At first, for me, having a full day when I didn’t have a huge pandemic-related freak-out was a cause for celebration. Now it shifts from every day or week to week, where mundane things feel like accomplishments.
ME: How did the series start?
MM: The Pandemic Portraits started because I am a ritualistic and habitual person. Halfway through working from home in April – there had been so much talk about efficiency and getting things done, and I don’t agree with that. It is very individual and I have to think about that for myself. I realized I needed to do something that felt like an accomplishment every day. I started with a self-portrait. My flat iron broke, which seems insignificant, but I have wild hair. I did a little self–portrait about how I was feeling and that this happened. And I got back into the swing of things by doing that, which was good. So I did a portrait of my partner and asked him what happened that he felt accomplished about, which was spoon carving.
I kept going from there, approaching people close to me and hearing from them what had been significant in their everyday lives. I thought people were going to give me positive things but they varied.
ME: Did any of the answers surprise you?
MM: The one that surprised me that was on the negative side was Jane Walker’s “On April 3rd, I got laid off.” After collecting a few mundane answers, this one felt more abrupt and powerful. The one that I enjoyed was Nelson White’s “On May 16th, I lined up outside of Kent to buy nails.” None of them got too personal, or into any nitty gritty, but I like that some of them are cryptic. For example, Michael Flaherty said he tried to open a bank account and what does it mean to try to do so. And what does that mean? Did he open one?
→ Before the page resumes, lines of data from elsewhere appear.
(** ** index.ts: start-up, [makeApiRequest] and the tool handlers *)

Record Core : Type := {
  settings : Constants;
  tokenManager : TokenManager.t
}.

(** Module evaluation up to the construction of the token manager:
    constants.ts is evaluated first (it is imported), then the credential
    check runs. *)
Definition startup : IO Core :=
  c <- constants ;;
  if negb (truthy (MARKETO_CLIENT_ID c)) || negb (truthy (MARKETO_CLIENT_SECRET c)) then
    throw (Error
      "MARKETO_CLIENT_ID and MARKETO_CLIENT_SECRET environment variables are required")
  else
    ret {| settings := c;
           tokenManager :=
             TokenManager.new (MARKETO_CLIENT_ID c) (MARKETO_CLIENT_SECRET c) |}.

(** The configuration with which the core refuses to start: the base URL
    is absent, does not parse, or is not HTTPS, or a credential is empty. *)
Definition misconfigured (w : World) : Prop :=
  configured w "MARKETO_BASE_URL" = ""
  \/ URL_new w (configured w "MARKETO_BASE_URL") = None
  \/ (exists u, URL_new w (configured w "MARKETO_BASE_URL") = Some u
                /\ protocol u <> "https:")
  \/ configured w "MARKETO_CLIENT_ID" = ""
  \/ configured w "MARKETO_CLIENT_SECRET" = "".

(** A valid HTTPS base URL and a non-empty credential pair. *)
Definition well_configured (w : World) : Prop :=
  configured w "MARKETO_BASE_URL" <> ""
  /\ https_url w (configured w "MARKETO_BASE_URL")
  /\ configured w "MARKETO_CLIENT_ID" <> ""
  /\ configured w "MARKETO_CLIENT_SECRET" <> "".

(** [await tokenManager.getToken()], settled by the world. *)
Definition tokenManager_getToken : IO string :=
  fun w => ([GetToken], getToken_settles w).

(** [await axios(request)], settled by the world. *)
Definition axios (request : AxiosRequestConfig) : IO AxiosResponse :=
  fun w => ([HttpCall request], axios_settles w request).

(** [`${error.code || error.message}`]. *)
Definition code_or_message (error : JsError) : string :=
  let text := match message error with Some m => m | None => "undefined" end in
  match code error with
  | Some c => if truthy c then c else text
  | None => text
  end.

Section Requests.

Variable core : Core.

Definition makeApiRequest (endpoint method : string) (data : RequestData)
  (contentType : option string) : IO JsValue :=
  let contentType :=
    match contentType with Some c => c | None => "application/json" end in
  token <- tokenManager_getToken ;;
  let headers := [("Authorization", "Bearer " ++ token)] in
  let headers :=
    if truthy contentType then set_header headers "Content-Type" contentType
    else headers in
  try_catch
    (response <- axios
       {| url := MARKETO_BASE_URL (settings core) ++ endpoint;
          method := method;
          data :=
            if String.eqb contentType "application/x-www-form-urlencoded"
            then JsString (URLSearchParams_toString (URLSearchParams_new data))
            else RequestData_value data;
          headers := headers;
          timeout := API_REQUEST_TIMEOUT |} ;;
     ret (body response))
    (fun error =>
       emit (ConsoleError
         ("API request failed: " ++ method ++ " " ++ endpoint ++ " - "
          ++ code_or_message error)) ;;;
       throw error).

(** The text block that a tool returns: the pretty-printed payload,
    [JSON.stringify(response, null, 2)], or a one-line error. *)
Inductive ToolText : Type :=
| Pretty (payload : JsValue)
| ErrorLine (text : string).

(** The body shared by every tool handler around its [makeApiRequest]
    call. *)
Definition tool (endpoint method : string) (data : RequestData)
  (contentType : option string) : IO ToolText :=
  try_catch
    (response <- makeApiRequest endpoint method data contentType ;;
     ret (Pretty response))
    (fun error => ret (ErrorLine ("Error: " ++ sanitizeErrorMessage error))).

End Requests.

(** ** index.ts: the lead-by-email tool, and what its statement needs *)

(** Every byte of [s] satisfies [P]. *)
Fixpoint all_chars (P : ascii -> bool) (s : string) : bool :=
  match s with
  | EmptyString => true
  | String c rest => P c && all_chars P rest
  end.




(** One parameter as [toString] writes it. *)
Definition form_pair (p : string * string) : string :=
  urlencoded_byte_serialize (fst p) ++ "=" ++ urlencoded_byte_serialize (snd p).

(** The bytes that a form-encoded text is made of. *)
Definition form_alphabet (c : ascii) : bool :=
  urlencoded_safe c || Ascii.eqb c "+" || Ascii.eqb c "%".

(** The value of an upper-case hexadecimal digit. *)
Definition hex_value (c : ascii) : N :=
  if in_range 48 57 c then (N_of_ascii c - 48)%N else (N_of_ascii c - 55)%N.

(** The inverse of [urlencoded_byte_serialize], as the receiving side
    applies it: [+] is a space and [%HH] is the byte [HH]. *)
Fixpoint percent_decode (s : string) : string :=
  match s with
  | EmptyString => ""
  | String c rest =>
      if Ascii.eqb c "+" then String " " (percent_decode rest)
      else if Ascii.eqb c "%" then
        match rest with
        | String h (String l rest') =>
            String (ascii_of_N (16 * hex_value h + hex_value l)) (percent_decode rest')
        | _ => String c (percent_decode rest)
        end
      else String c (percent_decode rest)
  end.

(** The same error with another code and another message. *)
Definition with_code_and_message (c m : option string) (error : JsError) : JsError :=
  {| response := response error;
     code := c;
     message := m;
     config := config error |}.

(** The same error with no response. *)
Definition without_response (error : JsError) : JsError :=
  {| response := None;
     code := code error;
     message := message error;
     config := config error |}.

(** The texts that [sanitizeErrorMessage] can return besides the one that
    quotes the status line. *)
Definition fixed_texts : list string :=
  [generic_message AuthFailed; generic_message Forbidden;
   generic_message NotFound; generic_message RateLimited;
   generic_message UpstreamUnavailable; generic_message NetworkUnreachable;
   generic_message Timeout;
   "An error occurred while processing your request."].

(** ** Sample inputs *)

Definition no_error : JsError :=
  {| response := None; code := None; message := None; config := None |}.

(** A request as [makeApiRequest] sends it, carrying the bearer token. *)
Definition sample_request : AxiosRequestConfig :=
  {| url := "https://123-ABC-456.mktorest.com/rest/v1/leads.json";
     method := "POST";
     data := JsUndefined;
     headers := [("Authorization", "Bearer T1"); ("Content-Type", "application/json")];
     timeout := API_REQUEST_TIMEOUT |}.

(** The error that axios raises for a response with the given status line
    and body. *)
Definition status_error (s : Z) (reason : string) (b : JsValue) : JsError :=
  {| response := Some {| status := s; statusText := Some reason; body := b |};
     code := Some (if s <? 500 then "ERR_BAD_REQUEST" else "ERR_BAD_RESPONSE");
     message := Some ("Request failed with status code " ++ Number_toString s);
     config := Some sample_request |}.

Definition marketo_error_body : JsValue :=
  JsObject [("success", JsBool false);
            ("errors", JsArray [JsObject [("code", JsString "601");
                                          ("message", JsString "Access token invalid")]])].

(** The error of a name lookup that fails for a host whose name contains
    the text [timeout]. *)
Definition dns_failure : JsError :=
  {| response := None;
     code := Some "ENOTFOUND";
     message := Some "getaddrinfo ENOTFOUND timeout-lab.mktorest.com";
     config := Some sample_request |}.

(** The error that axios raises when the 30 second timeout passes. *)
Definition axios_timeout : JsError :=
  {| response := None;
     code := Some "ECONNABORTED";
     message := Some "timeout of 30000ms exceeded";
     config := Some sample_request |}.

Definition gateway_timeout : JsError :=
  status_error 504 "Gateway Timeout" (JsString "upstream timed out").

Definition teapot : JsError :=
  status_error 418 "I'm a teapot" (JsString "short and stout").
Was Covid the hurdle?”
I started with people that I was close with and then it became about highlighting arts-related people in NL. Currently I am having a problem continuing them because I have run out of supplies. But the art store here did just open so I have a backlog of photos and writings from people that I am going to continue to do to get them done.
For these portraits, I allot a maximum of three hours per work because I don’t want it to turn into an exercise of being perfect.
ME: How does this series fit within your overall practice?
MM: I think that on a surface level I used to do portraiture all the time. It was a return to something familiar in a time of unfamiliarity. Since I have been painting arts related people, it has been about feeling at home and the people that make place feel like home, especially when going through this stressful time. Looking to familiar faces. It is self-soothing.
ME: Creating portraits seems to be to be an act of care for others too. It is not only to look closely at someone else, but to give them this gift. Would you agree?
MM: Yes. And acts of care are something that we have all been a little more aware of now, even when it comes to something fundamental like dropping off food to someone or checking up on people who are alone. These drawings are an act of care for others. They get excited to be in portrait form, but it is also an act of self-care for myself – the sense of accomplishment of something that can be worked toward. I work very meditatively, where I tune out and work on what is in front of me. Through this tumultuousness, it is a way of being comforted.